● **EXERCISE INSTRUCTIONS**
All lines holding the word "that" should be located in the records and copied.

^^^^

Lemma turn_around_fwd_to_back_witness :
  fst (get_motor_setting asm (device_with_low [LINE_BURST])) = Ok "burst" /\
  ~ In "left_to_right" (dict_keys TURN_AROUND_STEP_SEQUENCE) /\
  fst (turn_around asm "fwd_to_back" (device_with_low [LINE_BURST])) = Ok tt /\
  turn_around asm "left_to_right" (device_with_low [LINE_BURST])
  = (Raise (AdvancedStepperMotorException (invalid_direction_change_msg "left_to_right")),
     device_with_low [LINE_BURST]).
Proof.
  assert (Hmode : fst (get_motor_setting asm (device_with_low [LINE_BURST])) = Ok "burst")
    by reflexivity.
  assert (Hn : ~ In "left_to_right" (dict_keys TURN_AROUND_STEP_SEQUENCE)).
  { not_a_key. }
  destruct turn_around_fwd_to_back as (_ & Hseq & Hkey).
  split; [exact Hmode | split; [exact Hn | split]].
  - rewrite (proj2 (Hseq _ Hmode)). reflexivity.
  - exact (Hkey _ _ Hn).
Defined.

(** C10. The directions 'up', 'down' and 'stop' pass the direction check,
    but [TURN_AROUND_FROM] has only the keys 'left', 'right', 'fwd' and
    'back': [turn_around_from] raises a [KeyError] carrying the direction
    -- neither of the two exception classes of the module -- and the device
    is as before, so no burst was issued. *)
Theorem turn_around_from_key_error direction (u : U3) :
  In direction ["up"; "down"; "stop"] ->
  dict_keys TURN_AROUND_FROM = ["left"; "right"; "fwd"; "back"] /\
  _check_motor_direction asm direction = Ok tt /\
  turn_around_from asm direction u = (Raise (KeyError (VStr direction)), u).
Proof.
  intros Hin. simpl in Hin.
  destruct Hin as [<-|[<-|[<-|[]]]]; repeat split.
Qed.

Lemma turn_around_from_key_error_witness :
  In "up" ["up"; "down"; "stop"] /\
  turn_around_from asm "up" (device_with_low [LINE_BURST])
  = (Raise (KeyError (VStr "up")), device_with_low [LINE_BURST]).
Proof.
  assert (Hin : In "up" ["up"; "down"; "stop"]) by (simpl; tauto).
  split; [exact Hin|].
  exact (proj2 (proj2 (turn_around_from_key_error "up" (device_with_low [LINE_BURST]) Hin))).
Defined.

(** ** Step counts *)

Lemma dict_find_Some_In {V} (d : dict string V) k v :
  dict_find d k = Some v -> In (k, v) d.
Proof.
  induction d as [|[k' v'] d IH]; simpl; [discriminate|].
  destruct (String.eqb_spec k k') as [->|Hne].
  - intros [= ->]. now left.
  - intros Hf. right. auto.
Qed.














(** ** The unit converter *)

Section Binary64.
Let prec := b64_prec.
Let emax := b64_emax.

Lemma shr_1_nonneg mrs : 0 <= shr_m mrs -> 0 <= shr_m (shr_1 mrs).
Proof.
  destruct mrs as [m r s']. cbn [shr_m]. intros Hm.
  destruct m as [|[p|p|]|p]; cbn; lia.
Qed.

Lemma iter_pos_shr_1_nonneg p : forall mrs,
  0 <= shr_m mrs -> 0 <= shr_m (iter_pos shr_1 p mrs).
Proof.
  induction p as [p IH|p IH|]; intros mrs Hm; cbn [iter_pos];
    auto using shr_1_nonneg.
Qed.

Lemma shr_fexp_nonneg m e l :
  0 <= m -> 0 <= shr_m (fst (shr_fexp prec emax m e l)).
Proof.
  intros Hm. unfold shr_fexp, shr.
  assert (H0 : 0 <= shr_m (shr_record_of_loc m l)) by (destruct l as [|[]]; exact Hm).
  destruct (fexp prec emax (Zdigits2 m + e) - e); cbn [fst];
    auto using iter_pos_shr_1_nonneg.
Qed.

Lemma round_nearest_even_nonneg m l : 0 <= m -> 0 <= round_nearest_even m l.
Proof.
  intros Hm. destruct l as [|[]]; cbn; try lia.
  destruct (Z.even m); lia.
Qed.

(** Rounding a non-negative mantissa never yields NaN. *)
Lemma binary_round_aux_cases sx mx ex lx :
  0 <= mx ->
  let x := binary_round_aux prec emax sx mx ex lx in
  is_finite x = true \/ x = S754_infinity sx.
Proof.
  intros Hm. cbv zeta. unfold binary_round_aux.
  pose proof (shr_fexp_nonneg mx ex lx Hm) as H1.
  destruct (shr_fexp prec emax mx ex lx) as [mrs' e']. cbn [fst] in H1.
  pose proof (shr_fexp_nonneg _ e' loc_Exact
                (round_nearest_even_nonneg _ (loc_of_shr_record mrs') H1)) as H2.
  destruct (shr_fexp prec emax (round_nearest_even (shr_m mrs') (loc_of_shr_record mrs'))
              e' loc_Exact) as [mrs'' e'']. cbn [fst] in H2.
  destruct (shr_m mrs'') as [|m|m]; [now left | | lia].
  destruct (e'' <=? emax - prec); [now left | now right].
Qed.

Lemma float_of_int_finite z x : float_of_int z = Ok x -> is_finite x = true.
Proof.
  unfold float_of_int, binary_normalize, binary_round.
  destruct z as [|m|m]; [intros [= <-]; reflexivity | |].
  all: match goal with
       | |- context [shl_align ?a ?b ?c] => destruct (shl_align a b c) as [mz ez]
       end.
  all: match goal with
       | |- context [binary_round_aux ?p ?e ?s ?m ?x ?l] =>
           destruct (binary_round_aux_cases s m x l) as [Hf|Hi]; [lia | |];
           fold prec emax;
           [destruct (binary_round_aux prec emax s m x l); try discriminate Hf;
            intros [= <-]; reflexivity
           | rewrite Hi; discriminate]
       end.
Qed.

Lemma SFmul_cases x y :
  is_finite x = true -> is_finite y = true ->
  is_finite (SFmul prec emax x y) = true
  \/ exists s, SFmul prec emax x y = S754_infinity s.
Proof.
  destruct x as [sx|sx| |sx mx ex], y as [sy|sy| |sy my ey]; try discriminate;
    intros _ _; cbn [SFmul]; try (now left).
  destruct (binary_round_aux_cases (xorb sx sy) (Zpos (mx * my)) (ex + ey) loc_Exact)
    as [Hf|Hi]; [lia | now left | right; eauto].
Qed.
End Binary64.

Lemma Qle_bool_inject_Z (z : Z) : Qle_bool 0 (inject_Z z) = (0 <=? z).
Proof. unfold Qle_bool, inject_Z. cbn. now rewrite Z.mul_1_r. Qed.

(** [int()] of a finite float is the truncation of its value. *)
Lemma int_of_float_truncation x :
  is_finite x = true -> int_of_float x = Ok (truncation (SF2Q x)).
Proof.
  destruct x as [s|s| |s m e]; try discriminate; intros _; [reflexivity|].
  cbn [int_of_float]. f_equal. unfold truncation, SF2Q.
  destruct e as [|p|p].
  - rewrite Qle_bool_inject_Z. rewrite Z.shiftl_0_r.
    destruct s; cbn [cond_Zopp].
    + cbn. unfold Qceiling. cbn. now rewrite Z.div_1_r.
    + cbn. now rewrite Z.div_1_r.
  - rewrite Qle_bool_inject_Z. rewrite Z.shiftl_mul_pow2 by lia.
    rewrite <- Pos2Z.inj_pow.
    destruct s; cbn [cond_Zopp].
    + replace (0 <=? Z.neg m * Z.pos (2 ^ p)) with false by (symmetry; apply Z.leb_gt; lia).
      now rewrite Qceiling_Z.
    + replace (0 <=? Z.pos m * Z.pos (2 ^ p)) with true by (symmetry; apply Z.leb_le; lia).
      now rewrite Qfloor_Z.
  - change (Z.shiftl (Z.pos m) (Z.neg p)) with (Z.shiftr (Z.pos m) (Z.pos p)).
    rewrite Z.shiftr_div_pow2 by lia. rewrite <- Pos2Z.inj_pow.
    destruct s; cbn [cond_Zopp]; reflexivity.
Qed.

Lemma conv_one_step_valid conv_to ratio step_nr :
  dict_find CONV_TO conv_to = Some ratio ->
  conv_one_step conv_to step_nr
  = (x <- int_mul_float step_nr ratio ;; int_of_float x)%res.
Proof.
  intros Hf. unfold conv_one_step, dict_contains, dict_getitem. now rewrite Hf.
Qed.

Lemma CONV_TO_find conv_to ratio :
  In (conv_to, ratio) CONV_TO ->
  dict_find CONV_TO conv_to = Some ratio /\ is_finite ratio = true.
Proof.
  intros Hin. simpl in Hin.
  repeat (destruct Hin as [Hin|Hin]; [injection Hin as <- <-; split; reflexivity|]).
  contradiction.
Qed.

(** C6 (as the code has it).  For a direction with a ratio and any integer
    step count, [conv_one_step] either returns the double-precision product
    of the step count (converted to a double) and the ratio, truncated
    towards zero, or raises [OverflowError]; it raises only when that
    conversion or product leaves the range of finite doubles.  For 'fwd' and
    100 the product is 219.51..., and the result is 219, not the nearest
    integer 220.  For a direction without a ratio it raises [ValueError]
    with a message that lists the four directions that have one. *)
Theorem conv_one_step_truncates :
  (forall conv_to ratio step_nr,
     In (conv_to, ratio) CONV_TO ->
     (exists n, float_of_int step_nr = Ok n /\
                is_finite (SFmul b64_prec b64_emax n ratio) = true /\
                conv_one_step conv_to step_nr
                = Ok (truncation (SF2Q (SFmul b64_prec b64_emax n ratio))))
     \/
     ((forall n, float_of_int step_nr = Ok n ->
                 is_finite (SFmul b64_prec b64_emax n ratio) = false) /\
      exists msg, conv_one_step conv_to step_nr = Raise (OverflowError msg))) /\
  (dict_find CONV_TO "fwd" = Some (float_div (float_lit 450) (float_lit 205)) /\
   conv_one_step "fwd" 100 = Ok 219 /\
   nearest (SF2Q (SFmul b64_prec b64_emax (float_lit 100) RATIO_BACK_TO_FWD)) = 220) /\
  (forall conv_to step_nr,
     ~ In conv_to (dict_keys CONV_TO) ->
     conv_one_step conv_to step_nr = Raise (ValueError (conv_to_msg conv_to))).
Proof.
  split; [|split].
  - intros conv_to ratio step_nr Hin.
    destruct (CONV_TO_find _ _ Hin) as [Hfind Hratio].
    rewrite (conv_one_step_valid _ _ step_nr Hfind).
    unfold int_mul_float.
    destruct (float_of_int step_nr) as [n|e] eqn:En.
    + cbn [rbind].
      destruct (SFmul_cases n ratio (float_of_int_finite _ _ En) Hratio) as [Hf|[s Hi]].
      * left. exists n. repeat split; [exact Hf|].
        now apply int_of_float_truncation.
      * right. unfold b64_prec, b64_emax in *. split.
        -- intros n' [= <-]. now rewrite Hi.
        -- rewrite Hi. cbn. eauto.
    + right. split; [discriminate|]. cbn [rbind].
      unfold float_of_int in En.
      destruct (binary_normalize b64_prec b64_emax step_nr 0 false);
        try discriminate En. injection En as <-. eauto.
  - repeat split; vm_compute; reflexivity.
  - intros conv_to step_nr Hn. unfold conv_one_step.
    destruct (dict_contains CONV_TO conv_to) eqn:E.
    + apply dict_contains_In in E. contradiction.
    + reflexivity.
Qed.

^^^^

● **ANSWER FOR THE TASK**
    towards zero, or raises [OverflowError]; it raises only when that
    with a message that lists the four directions that have one. *)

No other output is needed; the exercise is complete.